* [Activity] Using the data below, output the first line and every line after it up to and including the line containing "after_Recv SsRecv err", exactly as written and with nothing added.

Segment Start: Material shown

(** The results of [Recv]: [io.EOF] is the end. *)
Definition after_Recv (recv : action_pc) (err : option error) : action_pc + option error :=
  match err with
  | Some e => if is_EOF e then inr None else inr (Some e)
  | None => inl recv
  end.

Definition unless (err : option error) (next : action_pc + option error) : action_pc + option error :=
  match err with Some e => inr (Some e) | None => next end.

(** The call has returned [err]: the next call, or the return of the action. *)
Definition action_next (pc : action_pc) (err : option error) : action_pc + option error :=
  match pc with
  | UnaryCall => inr err
  | CsOpen => unless err (inl (CsSend 0))
  | CsSend i => after_Send 10 i CsSend CsCloseAndRecv err
  | CsCloseAndRecv => inr err
  | SsOpen => unless err (inl SsRecv)
  | SsRecv => after_Recv SsRecv err
  | BsOpen => unless err (inl BsRecv)
  | BsRecv => after_Recv BsRecv err
  | EmOpen => unless err (inl (EmSend 0))
  | EmSend i => after_Send 100 i EmSend EmCloseAndRecv err
  | EmCloseAndRecv => unless err (inl (EmTwice 0))
  | EmTwice i => unless err (next_round 10 i (inl (EmTwice (i + 1))) (inr None))
  end.

(** The goroutine of [doBidiStream]: in a [Send], in [CloseSend], or returned. *)
Inductive sender_pc := BgSend (i : Z) | BgCloseSend | BgReturned.

Definition bidi_next (pc : sender_pc) (err : option error) : sender_pc :=
  match pc with
  | BgSend i =>
      match err with
      | Some _ => BgReturned
      | None => if i + 1 <? 10 then BgSend (i + 1) else BgCloseSend
      end
  | _ => BgReturned
  end.

(** An action on the results of its calls, one after the other. *)
Fixpoint perform (pc : action_pc) (results : list (option error)) : action_pc + option error :=
  match results with
  | [] => inl pc
  | err :: results =>
      match action_next pc err with
      | inl pc => perform pc results
      | inr out => inr out
      end
  end.

(** *** The outcome of doClientStream *)

(** [k] messages are sent, and all of them or the end of the stream, then the status. *)
Definition sent_then_status (m k : nat) (rest : list (option error)) : Prop :=
  (k = m /\ exists more, rest = None :: more) \/ ((k < m)%nat /\ exists more, rest = Some EOF :: None :: more).

Lemma close_nil rs : perform CsCloseAndRecv rs = inr None <-> exists more, rs = None :: more.
Proof.
  destruct rs as [|[e|] rs]; simpl; (split; [|intros [? ?]; congruence]); [done|done|]. intros _. by exists rs.
Qed.

Lemma send_loop_nil m i rs :
  i + Z.of_nat m = 10 -> (0 < m)%nat ->
  perform (CsSend i) rs = inr None <-> exists k rest, rs = replicate k None ++ rest /\ sent_then_status m k rest.
Proof.
  revert i rs. induction m as [|m IH]; intros i rs Hi Hm; [lia|].
  destruct rs as [|[e|] rs].
  - simpl. split; [done|]. intros (k & rest & Hrs & Hst). symmetry in Hrs. apply app_eq_nil in Hrs as [_ ->].
    by destruct Hst as [(_ & more & ?)|(_ & more & ?)].
  - simpl. split.
    + destruct e; simpl; try done. intros (more & ->)%close_nil. exists 0%nat, (Some EOF :: None :: more).
      split; [done|]. right. split; [lia|]. by exists more.
    + intros ([|k] & rest & Hrs & [(Hk & more & ->)|(_ & more & ->)]); simplify_eq/=. done.
  - cbn [perform action_next after_Send]. unfold next_round. destruct m as [|m].
    + replace (i + 1 <? 10) with false by (symmetry; apply Z.ltb_ge; lia). rewrite close_nil. split.
      * intros (more & ->). exists 1%nat, (None :: more). split; [done|]. left. split; [done|]. by exists more.
      * intros ([|k] & rest & Hrs & [(Hk & more & ->)|(Hk & more & ->)]); simplify_eq/=; [|lia]. by exists more.
    + replace (i + 1 <? 10) with true by (symmetry; apply Z.ltb_lt; lia). rewrite IH by lia. split.
      * intros (k & rest & -> & Hst). exists (S k), rest. split; [done|].
        destruct Hst as [[-> ?]|[? ?]]; [by left|right]. split; [lia|done].
      * intros ([|k] & rest & Hrs & Hst).
        { destruct Hst as [(? & _)|(_ & more & ->)]; [done|]. by simplify_eq/=. }
        simplify_eq/=. exists k, rest. split; [done|].
        destruct Hst as [[? ?]|[? ?]]; [left; split; [lia|done]|right; split; [lia|done]].
Qed.

(** It returns nil exactly when the stream opens, all messages are sent or the server
    ends the stream before, and the status is OK in either case. *)
Theorem doClientStream_nil results :
  perform (action_begin doClientStream) results = inr None <->
  exists k rest, results = None :: replicate k None ++ rest /\ sent_then_status 10 k rest.
Proof.
  destruct results as [|[e|] results]; simpl.
  - split; [done|]. intros (k & rest & Hrs & _). done.
  - split; [done|]. intros (k & rest & Hrs & _). done.
  - rewrite (send_loop_nil 10) by lia. split.
    + intros (k & rest & -> & Hst). by exists k, rest.
    + intros (k & rest & Hrs & Hst). exists k, rest. by simplify_eq.
Qed.

(** ** SendRPCs *)

(** [errgroup.Group]: the error that [Wait] returns is that of the first function that
    has returned one. *)
Class ErrGroup := {
  group : Type;
  group_new : group;
  group_returned : option error -> group -> group;   (** a function of the group returns *)
  group_err : group -> option error;
  group_err_new : group_err group_new = None;
  group_err_returned e g :
    group_err (group_returned e g) = match group_err g with Some e' => Some e' | None => e end;
}.

Section SendRPCs.
Context `{ErrGroup}.

(** A goroutine of the group: before [done.Load], in a call of its action, or
    returned. *)
Inductive worker_pc := WkLoad | WkCall (pc : action_pc) | WkReturned.

(** [SendRPCs]: in [Sleep], before [AfterFunc], in [Wait], or returned. *)
Inductive batch_pc := BpSleep | BpStored | BpWait | BpReturned (res : option error).

Record batch := Batch {
  ba_done : bool;
  ba_cancelled : bool;                (** the context of the RPCs is cancelled *)
  ba_timer : bool;                    (** of [AfterFunc] *)
  ba_grp : group;
  ba_workers : action -> worker_pc;
  ba_senders : list sender_pc;        (** the goroutines of [doBidiStream] *)
  ba_main : batch_pc;
}.

Definition SendRPCs : batch := Batch false false false group_new (fun _ => WkLoad) [] BpSleep.

Definition set_worker (fn : action) (w : worker_pc) (b : batch) : batch :=
  Batch (ba_done b) (ba_cancelled b) (ba_timer b) (ba_grp b)
    (fun fn' => if decide (fn' = fn) then w else ba_workers b fn') (ba_senders b) (ba_main b).
(** The function of a goroutine returns; an error cancels the context of the group. *)
Definition set_returned (fn : action) (err : option error) (b : batch) : batch :=
  let b := set_worker fn WkReturned b in
  Batch (ba_done b) (match err with Some _ => true | None => ba_cancelled b end) (ba_timer b)
    (group_returned err (ba_grp b)) (ba_workers b) (ba_senders b) (ba_main b).
Definition set_senders (l : list sender_pc) (b : batch) : batch :=
  Batch (ba_done b) (ba_cancelled b) (ba_timer b) (ba_grp b) (ba_workers b) l (ba_main b).
Definition set_main (done cancelled timer : bool) (pc : batch_pc) (b : batch) : batch :=
  Batch done cancelled timer (ba_grp b) (ba_workers b) (ba_senders b) pc.

Inductive batch_label :=
  | BaLoad (fn : action)
  | BaResult (fn : action) (err : option error)     (** the call returns *)
  | BaSender (i : nat) (err : option error)
  | BaMain | BaTimer
  | BaCancelled.                                    (** the context of the caller is done *)

Definition is_returned (w : worker_pc) : bool := match w with WkReturned => true | _ => false end.

Definition worker_result (fn : action) (pc : action_pc) (err : option error) (b : batch) : batch :=
  match action_next pc err with
  | inl pc' =>
      let b := match pc, pc' with
               | BsOpen, BsRecv => set_senders (ba_senders b ++ [BgSend 0]) b
               | _, _ => b
               end in
      set_worker fn (WkCall pc') b
  | inr None => set_worker fn WkLoad b
  | inr (Some e) => set_returned fn (Some e) b
  end.

Definition batch_step (l : batch_label) (b : batch) : option batch :=
  match l with
  | BaLoad fn =>
      match ba_workers b fn with
      | WkLoad => Some (if ba_done b then set_returned fn None b else set_worker fn (WkCall (action_begin fn)) b)
      | _ => None
      end
  | BaResult fn err =>
      match ba_workers b fn with WkCall pc => Some (worker_result fn pc err b) | _ => None end
  | BaSender i err =>
      match ba_senders b !! i with
      | Some BgReturned | None => None
      | Some pc => Some (set_senders (<[i := bidi_next pc err]> (ba_senders b)) b)
      end
  | BaMain =>
      match ba_main b with
      | BpSleep => Some (set_main true (ba_cancelled b) (ba_timer b) BpStored b)
      | BpStored => Some (set_main (ba_done b) (ba_cancelled b) true BpWait b)
      | BpWait =>
          if forallb (fun fn => is_returned (ba_workers b fn)) actions
          then Some (set_main (ba_done b) true (ba_timer b) (BpReturned (group_err (ba_grp b))) b)
          else None
      | BpReturned _ => None
      end
  | BaTimer => if ba_timer b then Some (set_main (ba_done b) true false (ba_main b) b) else None
  | BaCancelled => Some (set_main (ba_done b) true (ba_timer b) (ba_main b) b)
  end.

(** ** What it returns *)

(** The error with which an action fails in a step. *)
Definition failure (l : batch_label) (b : batch) : option error :=
  match l with
  | BaResult fn err =>
      match ba_workers b fn with
      | WkCall pc => match action_next pc err with inr (Some e) => Some e | _ => None end
      | _ => None
      end
  | _ => None
  end.

Fixpoint failures (ls : list batch_label) (b : batch) : list error :=
  match ls with
  | [] => []
  | l :: ls =>
      option_list (failure l b) ++ match batch_step l b with Some b' => failures ls b' | None => [] end
  end.

Definition main_right (b : batch) : Prop :=
  match ba_main b with
  | BpSleep => True
  | BpStored | BpWait => ba_done b = true
  | BpReturned res =>
      ba_done b = true /\ res = group_err (ba_grp b) /\ forall fn, ba_workers b fn = WkReturned
  end.

Lemma all_actions fn : fn ∈ actions.
Proof. destruct fn; unfold actions; rewrite !elem_of_cons; tauto. Qed.

Lemma step_group l b b' :
  batch_step l b = Some b' ->
  group_err (ba_grp b') = match group_err (ba_grp b) with Some e => Some e | None => failure l b end.
Proof.
  intros Hs. destruct l as [fn|fn err|i err| | |]; cbn [batch_step failure] in *.
  - destruct (ba_workers b fn); [|done..]. injection Hs as <-. destruct (ba_done b); simpl; rewrite ?group_err_returned; by case_match.
  - destruct (ba_workers b fn) as [|pc|]; [done| |done]. injection Hs as <-. unfold worker_result.
    destruct (action_next pc err) as [pc'|[e|]]; simpl; [|by rewrite group_err_returned|by case_match].
    destruct (group_err (ba_grp b)) eqn:E; destruct pc, pc'; simpl; by rewrite E.
  - destruct (ba_senders b !! i) as [[]|]; try done; injection Hs as <-; simpl; by case_match.
  - destruct (ba_main b); [..|done]; [| |destruct (forallb _ _); [|done]]; injection Hs as <-; simpl; by case_match.
  - destruct (ba_timer b); [|done]. injection Hs as <-. simpl. by case_match.
  - injection Hs as <-. simpl. by case_match.
Qed.

Lemma worker_result_others fn pc err b :
  ba_main (worker_result fn pc err b) = ba_main b /\ ba_done (worker_result fn pc err b) = ba_done b.
Proof. unfold worker_result. destruct (action_next pc err) as [pc'|[e|]]; [|done..]. by destruct pc, pc'. Qed.

Lemma step_main_right l b b' : main_right b -> batch_step l b = Some b' -> main_right b'.
Proof.
  intros Hm Hs. unfold main_right in *. destruct l as [fn|fn err|i err| | |]; cbn [batch_step] in Hs.
  - destruct (ba_workers b fn) eqn:Hw; [|done..]. injection Hs as <-.
    destruct (ba_done b) eqn:Hd; simpl; (destruct (ba_main b); [done|done..|]); destruct Hm as (_ & _ & Hall); congruence.
  - destruct (ba_workers b fn) as [|pc|] eqn:Hw; [done| |done]. injection Hs as <-.
    destruct (worker_result_others fn pc err b) as [-> ->].
    destruct (ba_main b); [done..|]. destruct Hm as (_ & _ & Hall). congruence.
  - destruct (ba_senders b !! i) as [[]|]; try done; by injection Hs as <-.
  - destruct (ba_main b) eqn:Hb; [injection Hs as <-; done|injection Hs as <-; done| |done].
    destruct (forallb _ _) eqn:Hall; [|done]. injection Hs as <-. simpl. split_and!; [done|done|].
    intros fn. rewrite forallb_forall in Hall. specialize (Hall fn (proj1 (list_elem_of_In _ _) (all_actions fn))).
    by destruct (ba_workers b fn).
  - destruct (ba_timer b); [|done]. by injection Hs as <-.
  - by injection Hs as <-.
Qed.

Lemma run_group ls b b' :
  run batch_step ls b = Some b' ->
  group_err (ba_grp b') = match group_err (ba_grp b) with Some e => Some e | None => head (failures ls b) end.
Proof.
  revert b. induction ls as [|l ls IH]; intros b Hrun; simpl in Hrun |- *.
  - injection Hrun as <-. by case_match.
  - destruct (batch_step l b) as [b1|] eqn:Hs; [|done]. rewrite (IH _ Hrun), (step_group _ _ _ Hs).
    destruct (group_err (ba_grp b)); [done|]. by destruct (failure l b).
Qed.

(** [SendRPCs] returns the error of the first action that failed, and nil if none did;
    by then all goroutines of the group have returned. *)
Theorem batch_outcome ls b res :
  run batch_step ls SendRPCs = Some b -> ba_main b = BpReturned res ->
  res = head (failures ls SendRPCs) /\ forall fn, ba_workers b fn = WkReturned.
Proof.
  intros Hrun Hm.
  assert (Hr : main_right b).
  { apply (run_history batch_step (fun _ => main_right) SendRPCs) in Hrun; [done|done|]. intros ?????. by apply step_main_right. }
  unfold main_right in Hr. rewrite Hm in Hr. destruct Hr as (_ & -> & Hall). split; [|done].
  rewrite (run_group _ _ _ Hrun). simpl. by rewrite group_err_new.
Qed.

(** ** After [done] is set *)
Definition idle_worker (w : worker_pc) : bool := match w with WkCall _ => false | _ => true end.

Segment End: Material shown

* [Solution for this problem]
(** The results of [Recv]: [io.EOF] is the end. *)
Definition after_Recv (recv : action_pc) (err : option error) : action_pc + option error :=
  match err with
  | Some e => if is_EOF e then inr None else inr (Some e)
  | None => inl recv
  end.

Definition unless (err : option error) (next : action_pc + option error) : action_pc + option error :=
  match err with Some e => inr (Some e) | None => next end.

(** The call has returned [err]: the next call, or the return of the action. *)
Definition action_next (pc : action_pc) (err : option error) : action_pc + option error :=
  match pc with
  | UnaryCall => inr err
  | CsOpen => unless err (inl (CsSend 0))
  | CsSend i => after_Send 10 i CsSend CsCloseAndRecv err
  | CsCloseAndRecv => inr err
  | SsOpen => unless err (inl SsRecv)
  | SsRecv => after_Recv SsRecv err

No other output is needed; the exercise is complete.